● WORK REQUEST: The answer must consist of every line in the data that contains "apply".

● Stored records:

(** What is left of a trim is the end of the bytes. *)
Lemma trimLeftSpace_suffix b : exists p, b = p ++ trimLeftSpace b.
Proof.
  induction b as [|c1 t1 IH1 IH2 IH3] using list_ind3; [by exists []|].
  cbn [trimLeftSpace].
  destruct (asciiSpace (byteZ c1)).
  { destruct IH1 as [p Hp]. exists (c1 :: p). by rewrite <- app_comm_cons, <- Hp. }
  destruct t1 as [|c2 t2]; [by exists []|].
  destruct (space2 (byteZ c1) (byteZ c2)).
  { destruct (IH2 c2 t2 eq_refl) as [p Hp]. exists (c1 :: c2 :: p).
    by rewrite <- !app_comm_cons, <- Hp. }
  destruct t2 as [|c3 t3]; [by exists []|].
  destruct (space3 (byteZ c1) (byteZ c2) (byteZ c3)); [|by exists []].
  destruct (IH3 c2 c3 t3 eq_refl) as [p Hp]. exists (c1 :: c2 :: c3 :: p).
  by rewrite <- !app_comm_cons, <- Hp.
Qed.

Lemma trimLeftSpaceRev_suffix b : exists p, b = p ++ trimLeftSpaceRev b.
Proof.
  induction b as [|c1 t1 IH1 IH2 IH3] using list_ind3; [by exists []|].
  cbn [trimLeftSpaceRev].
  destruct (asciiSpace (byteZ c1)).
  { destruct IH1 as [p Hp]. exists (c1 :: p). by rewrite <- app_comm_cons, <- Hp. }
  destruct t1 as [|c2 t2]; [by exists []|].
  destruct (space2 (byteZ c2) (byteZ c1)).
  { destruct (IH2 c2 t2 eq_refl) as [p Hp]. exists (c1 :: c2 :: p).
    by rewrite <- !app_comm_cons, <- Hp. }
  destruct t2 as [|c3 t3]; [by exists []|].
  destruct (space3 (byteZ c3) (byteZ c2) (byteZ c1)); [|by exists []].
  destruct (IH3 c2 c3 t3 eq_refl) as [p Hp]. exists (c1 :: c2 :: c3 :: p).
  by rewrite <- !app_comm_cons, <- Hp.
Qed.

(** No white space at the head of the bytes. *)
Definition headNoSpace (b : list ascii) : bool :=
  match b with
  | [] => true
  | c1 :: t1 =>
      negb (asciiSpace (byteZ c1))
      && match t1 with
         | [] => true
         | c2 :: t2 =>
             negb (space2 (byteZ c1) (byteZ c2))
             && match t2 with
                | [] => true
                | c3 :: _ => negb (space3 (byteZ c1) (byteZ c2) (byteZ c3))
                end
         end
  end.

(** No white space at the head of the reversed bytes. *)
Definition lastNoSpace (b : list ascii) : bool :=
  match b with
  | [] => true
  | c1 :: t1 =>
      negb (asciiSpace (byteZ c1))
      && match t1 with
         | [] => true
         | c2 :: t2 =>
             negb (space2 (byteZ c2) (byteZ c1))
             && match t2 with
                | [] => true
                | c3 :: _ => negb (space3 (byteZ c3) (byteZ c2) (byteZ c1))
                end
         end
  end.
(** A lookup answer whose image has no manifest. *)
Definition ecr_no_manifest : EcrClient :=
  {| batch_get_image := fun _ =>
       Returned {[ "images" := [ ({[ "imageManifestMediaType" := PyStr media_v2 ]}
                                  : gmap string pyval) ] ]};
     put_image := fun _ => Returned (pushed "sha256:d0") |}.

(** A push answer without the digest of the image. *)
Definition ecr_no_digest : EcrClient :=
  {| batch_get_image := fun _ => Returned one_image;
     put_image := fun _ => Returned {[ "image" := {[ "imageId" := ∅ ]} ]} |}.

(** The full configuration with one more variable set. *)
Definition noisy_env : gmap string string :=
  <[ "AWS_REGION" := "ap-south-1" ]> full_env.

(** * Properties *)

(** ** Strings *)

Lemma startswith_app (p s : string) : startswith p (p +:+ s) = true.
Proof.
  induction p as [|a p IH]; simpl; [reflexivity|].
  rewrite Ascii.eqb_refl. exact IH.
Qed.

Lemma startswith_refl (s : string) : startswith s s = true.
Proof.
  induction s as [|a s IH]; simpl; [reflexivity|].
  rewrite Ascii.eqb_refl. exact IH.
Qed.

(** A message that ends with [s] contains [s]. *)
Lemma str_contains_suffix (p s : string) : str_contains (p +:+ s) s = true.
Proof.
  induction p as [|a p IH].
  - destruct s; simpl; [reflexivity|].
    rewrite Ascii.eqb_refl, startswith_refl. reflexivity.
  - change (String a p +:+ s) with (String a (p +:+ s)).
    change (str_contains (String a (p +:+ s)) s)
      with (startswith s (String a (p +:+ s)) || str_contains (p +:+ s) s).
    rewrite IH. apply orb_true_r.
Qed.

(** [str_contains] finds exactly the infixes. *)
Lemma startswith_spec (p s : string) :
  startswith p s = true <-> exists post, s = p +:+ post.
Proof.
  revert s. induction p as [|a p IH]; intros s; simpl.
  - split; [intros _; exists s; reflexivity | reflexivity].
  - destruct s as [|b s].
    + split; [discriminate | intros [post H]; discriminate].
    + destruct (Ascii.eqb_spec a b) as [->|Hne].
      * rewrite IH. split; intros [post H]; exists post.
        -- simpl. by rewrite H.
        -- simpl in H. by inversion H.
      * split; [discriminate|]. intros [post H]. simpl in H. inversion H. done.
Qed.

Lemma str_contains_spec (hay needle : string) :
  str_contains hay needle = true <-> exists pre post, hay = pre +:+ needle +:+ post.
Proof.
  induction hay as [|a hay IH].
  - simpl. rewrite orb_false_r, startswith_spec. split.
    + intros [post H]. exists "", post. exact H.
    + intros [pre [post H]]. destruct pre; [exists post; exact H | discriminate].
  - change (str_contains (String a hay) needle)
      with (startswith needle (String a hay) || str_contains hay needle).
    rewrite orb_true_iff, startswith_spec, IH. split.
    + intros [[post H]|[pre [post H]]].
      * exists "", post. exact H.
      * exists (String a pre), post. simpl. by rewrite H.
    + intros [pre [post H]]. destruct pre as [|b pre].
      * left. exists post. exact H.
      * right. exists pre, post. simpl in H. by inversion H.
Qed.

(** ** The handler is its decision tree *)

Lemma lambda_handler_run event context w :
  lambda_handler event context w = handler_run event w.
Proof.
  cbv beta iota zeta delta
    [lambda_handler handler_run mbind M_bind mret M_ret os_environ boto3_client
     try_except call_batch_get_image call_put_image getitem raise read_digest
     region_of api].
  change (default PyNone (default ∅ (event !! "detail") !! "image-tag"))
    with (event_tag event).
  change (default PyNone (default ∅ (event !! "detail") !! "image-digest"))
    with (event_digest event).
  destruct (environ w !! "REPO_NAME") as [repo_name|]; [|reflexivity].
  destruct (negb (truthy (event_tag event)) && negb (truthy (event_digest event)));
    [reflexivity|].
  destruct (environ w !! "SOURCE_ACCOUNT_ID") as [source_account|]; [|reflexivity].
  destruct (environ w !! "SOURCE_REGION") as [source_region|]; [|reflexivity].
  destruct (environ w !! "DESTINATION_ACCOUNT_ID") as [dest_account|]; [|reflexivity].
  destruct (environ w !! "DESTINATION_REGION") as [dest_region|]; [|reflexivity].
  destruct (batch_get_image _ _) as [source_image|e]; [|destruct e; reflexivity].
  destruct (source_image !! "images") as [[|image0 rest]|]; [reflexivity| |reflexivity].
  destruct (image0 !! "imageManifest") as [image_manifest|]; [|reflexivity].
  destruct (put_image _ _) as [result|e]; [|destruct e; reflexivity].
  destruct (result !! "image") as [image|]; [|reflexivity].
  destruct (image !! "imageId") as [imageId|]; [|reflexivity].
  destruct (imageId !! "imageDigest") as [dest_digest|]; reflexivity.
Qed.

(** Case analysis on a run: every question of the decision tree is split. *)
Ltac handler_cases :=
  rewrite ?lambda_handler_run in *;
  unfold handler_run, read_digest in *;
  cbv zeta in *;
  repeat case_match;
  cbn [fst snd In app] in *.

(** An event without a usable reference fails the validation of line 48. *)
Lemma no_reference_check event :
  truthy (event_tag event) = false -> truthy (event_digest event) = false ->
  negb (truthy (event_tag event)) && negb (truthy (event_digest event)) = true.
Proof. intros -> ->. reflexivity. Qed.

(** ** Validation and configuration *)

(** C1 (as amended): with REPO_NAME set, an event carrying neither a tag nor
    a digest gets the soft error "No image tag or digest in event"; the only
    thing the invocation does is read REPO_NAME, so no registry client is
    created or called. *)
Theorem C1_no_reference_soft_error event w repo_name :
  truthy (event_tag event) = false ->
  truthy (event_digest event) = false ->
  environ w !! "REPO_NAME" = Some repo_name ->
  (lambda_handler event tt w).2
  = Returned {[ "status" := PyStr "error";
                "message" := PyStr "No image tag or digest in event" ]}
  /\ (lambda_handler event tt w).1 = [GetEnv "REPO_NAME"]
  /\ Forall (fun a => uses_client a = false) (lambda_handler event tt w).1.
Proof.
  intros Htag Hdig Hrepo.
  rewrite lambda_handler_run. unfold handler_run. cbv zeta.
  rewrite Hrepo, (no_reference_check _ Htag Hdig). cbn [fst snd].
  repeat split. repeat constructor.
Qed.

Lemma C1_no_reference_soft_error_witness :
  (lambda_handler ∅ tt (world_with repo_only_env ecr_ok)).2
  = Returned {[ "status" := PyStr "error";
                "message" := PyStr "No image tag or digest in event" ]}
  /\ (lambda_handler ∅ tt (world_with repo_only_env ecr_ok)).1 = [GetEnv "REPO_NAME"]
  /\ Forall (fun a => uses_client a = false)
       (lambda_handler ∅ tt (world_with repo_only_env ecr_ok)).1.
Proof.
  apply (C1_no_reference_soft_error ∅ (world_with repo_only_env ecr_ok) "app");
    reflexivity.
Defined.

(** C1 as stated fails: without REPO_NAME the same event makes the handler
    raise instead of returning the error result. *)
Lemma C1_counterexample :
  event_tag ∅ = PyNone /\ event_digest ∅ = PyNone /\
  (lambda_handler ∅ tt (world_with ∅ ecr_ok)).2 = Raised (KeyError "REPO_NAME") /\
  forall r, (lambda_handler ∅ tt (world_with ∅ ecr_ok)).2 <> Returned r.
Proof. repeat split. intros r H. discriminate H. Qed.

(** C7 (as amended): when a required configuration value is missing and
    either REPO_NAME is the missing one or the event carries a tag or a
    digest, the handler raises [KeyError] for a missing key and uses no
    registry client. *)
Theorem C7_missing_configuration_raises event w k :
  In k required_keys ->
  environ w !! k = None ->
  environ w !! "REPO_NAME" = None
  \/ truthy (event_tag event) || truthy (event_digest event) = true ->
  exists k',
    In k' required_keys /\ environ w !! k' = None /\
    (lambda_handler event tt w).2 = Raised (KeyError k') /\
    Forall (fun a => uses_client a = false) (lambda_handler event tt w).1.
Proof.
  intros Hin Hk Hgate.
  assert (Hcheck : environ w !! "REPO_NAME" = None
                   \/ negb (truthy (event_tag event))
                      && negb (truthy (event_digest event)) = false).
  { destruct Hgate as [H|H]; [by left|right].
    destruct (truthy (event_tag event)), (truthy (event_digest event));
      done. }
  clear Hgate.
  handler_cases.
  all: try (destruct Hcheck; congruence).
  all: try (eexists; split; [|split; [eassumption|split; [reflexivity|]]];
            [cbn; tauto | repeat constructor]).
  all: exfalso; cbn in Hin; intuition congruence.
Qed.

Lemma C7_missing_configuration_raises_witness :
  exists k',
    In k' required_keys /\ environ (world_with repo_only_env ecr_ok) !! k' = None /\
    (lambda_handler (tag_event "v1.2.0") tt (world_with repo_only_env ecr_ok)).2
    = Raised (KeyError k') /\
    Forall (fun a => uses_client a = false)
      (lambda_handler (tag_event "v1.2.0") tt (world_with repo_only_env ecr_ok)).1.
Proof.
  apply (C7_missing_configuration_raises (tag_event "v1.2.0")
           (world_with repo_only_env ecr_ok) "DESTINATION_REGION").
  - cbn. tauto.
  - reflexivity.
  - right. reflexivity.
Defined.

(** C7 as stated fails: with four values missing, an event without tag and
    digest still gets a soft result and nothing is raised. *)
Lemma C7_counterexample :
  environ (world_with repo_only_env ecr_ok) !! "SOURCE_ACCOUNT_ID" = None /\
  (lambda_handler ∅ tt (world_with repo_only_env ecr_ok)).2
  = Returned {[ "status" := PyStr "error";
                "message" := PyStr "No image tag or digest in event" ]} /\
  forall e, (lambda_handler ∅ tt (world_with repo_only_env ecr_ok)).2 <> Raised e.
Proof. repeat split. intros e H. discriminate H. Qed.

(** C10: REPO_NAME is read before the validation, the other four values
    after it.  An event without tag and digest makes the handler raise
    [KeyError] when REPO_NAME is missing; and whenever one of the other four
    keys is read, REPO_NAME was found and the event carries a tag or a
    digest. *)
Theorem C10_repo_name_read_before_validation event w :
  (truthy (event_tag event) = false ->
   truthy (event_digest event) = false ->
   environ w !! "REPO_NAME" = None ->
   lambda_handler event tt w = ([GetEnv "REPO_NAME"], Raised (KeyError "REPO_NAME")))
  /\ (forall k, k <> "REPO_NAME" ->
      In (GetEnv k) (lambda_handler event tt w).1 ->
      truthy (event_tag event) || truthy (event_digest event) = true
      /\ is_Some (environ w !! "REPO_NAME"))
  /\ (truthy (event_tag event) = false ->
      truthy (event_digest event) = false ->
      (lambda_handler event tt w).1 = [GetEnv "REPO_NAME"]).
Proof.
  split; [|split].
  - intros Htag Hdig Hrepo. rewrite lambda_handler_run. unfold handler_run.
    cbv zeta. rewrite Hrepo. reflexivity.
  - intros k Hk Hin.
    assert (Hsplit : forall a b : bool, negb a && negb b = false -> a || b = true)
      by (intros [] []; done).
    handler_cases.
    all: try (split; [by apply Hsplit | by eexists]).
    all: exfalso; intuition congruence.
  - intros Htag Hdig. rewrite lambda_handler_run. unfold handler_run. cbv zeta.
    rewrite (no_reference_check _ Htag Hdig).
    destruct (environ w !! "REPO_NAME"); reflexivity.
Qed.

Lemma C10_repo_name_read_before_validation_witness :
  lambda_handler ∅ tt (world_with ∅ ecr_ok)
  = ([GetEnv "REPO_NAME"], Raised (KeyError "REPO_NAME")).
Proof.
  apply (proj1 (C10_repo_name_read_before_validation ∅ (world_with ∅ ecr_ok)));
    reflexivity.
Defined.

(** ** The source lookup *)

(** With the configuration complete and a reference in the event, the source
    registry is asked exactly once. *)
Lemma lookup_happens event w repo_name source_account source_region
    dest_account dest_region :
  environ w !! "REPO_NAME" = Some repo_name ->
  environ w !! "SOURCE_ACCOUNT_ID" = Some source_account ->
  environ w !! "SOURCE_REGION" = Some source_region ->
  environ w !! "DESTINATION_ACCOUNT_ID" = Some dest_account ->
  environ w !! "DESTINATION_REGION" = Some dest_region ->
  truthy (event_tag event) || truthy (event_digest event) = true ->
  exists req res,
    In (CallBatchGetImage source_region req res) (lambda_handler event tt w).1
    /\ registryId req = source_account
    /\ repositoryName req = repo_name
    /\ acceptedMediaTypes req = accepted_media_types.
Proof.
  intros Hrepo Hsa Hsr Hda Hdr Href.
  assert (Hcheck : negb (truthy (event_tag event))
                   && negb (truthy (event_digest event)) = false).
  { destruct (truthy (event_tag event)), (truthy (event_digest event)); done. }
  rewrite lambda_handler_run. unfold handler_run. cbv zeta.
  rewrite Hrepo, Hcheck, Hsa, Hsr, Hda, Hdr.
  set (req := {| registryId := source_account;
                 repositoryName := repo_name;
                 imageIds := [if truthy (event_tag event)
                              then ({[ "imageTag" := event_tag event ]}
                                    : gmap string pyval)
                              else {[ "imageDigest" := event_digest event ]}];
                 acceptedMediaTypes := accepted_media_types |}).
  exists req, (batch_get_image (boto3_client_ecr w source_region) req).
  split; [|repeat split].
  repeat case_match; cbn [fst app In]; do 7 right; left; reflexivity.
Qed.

● OUTPUT BELOW:
    rewrite IH. apply orb_true_r.
  apply (C1_no_reference_soft_error ∅ (world_with repo_only_env ecr_ok) "app");
  apply (C7_missing_configuration_raises (tag_event "v1.2.0")
    all: try (split; [by apply Hsplit | by eexists]).
  apply (proj1 (C10_repo_name_read_before_validation ∅ (world_with ∅ ecr_ok)));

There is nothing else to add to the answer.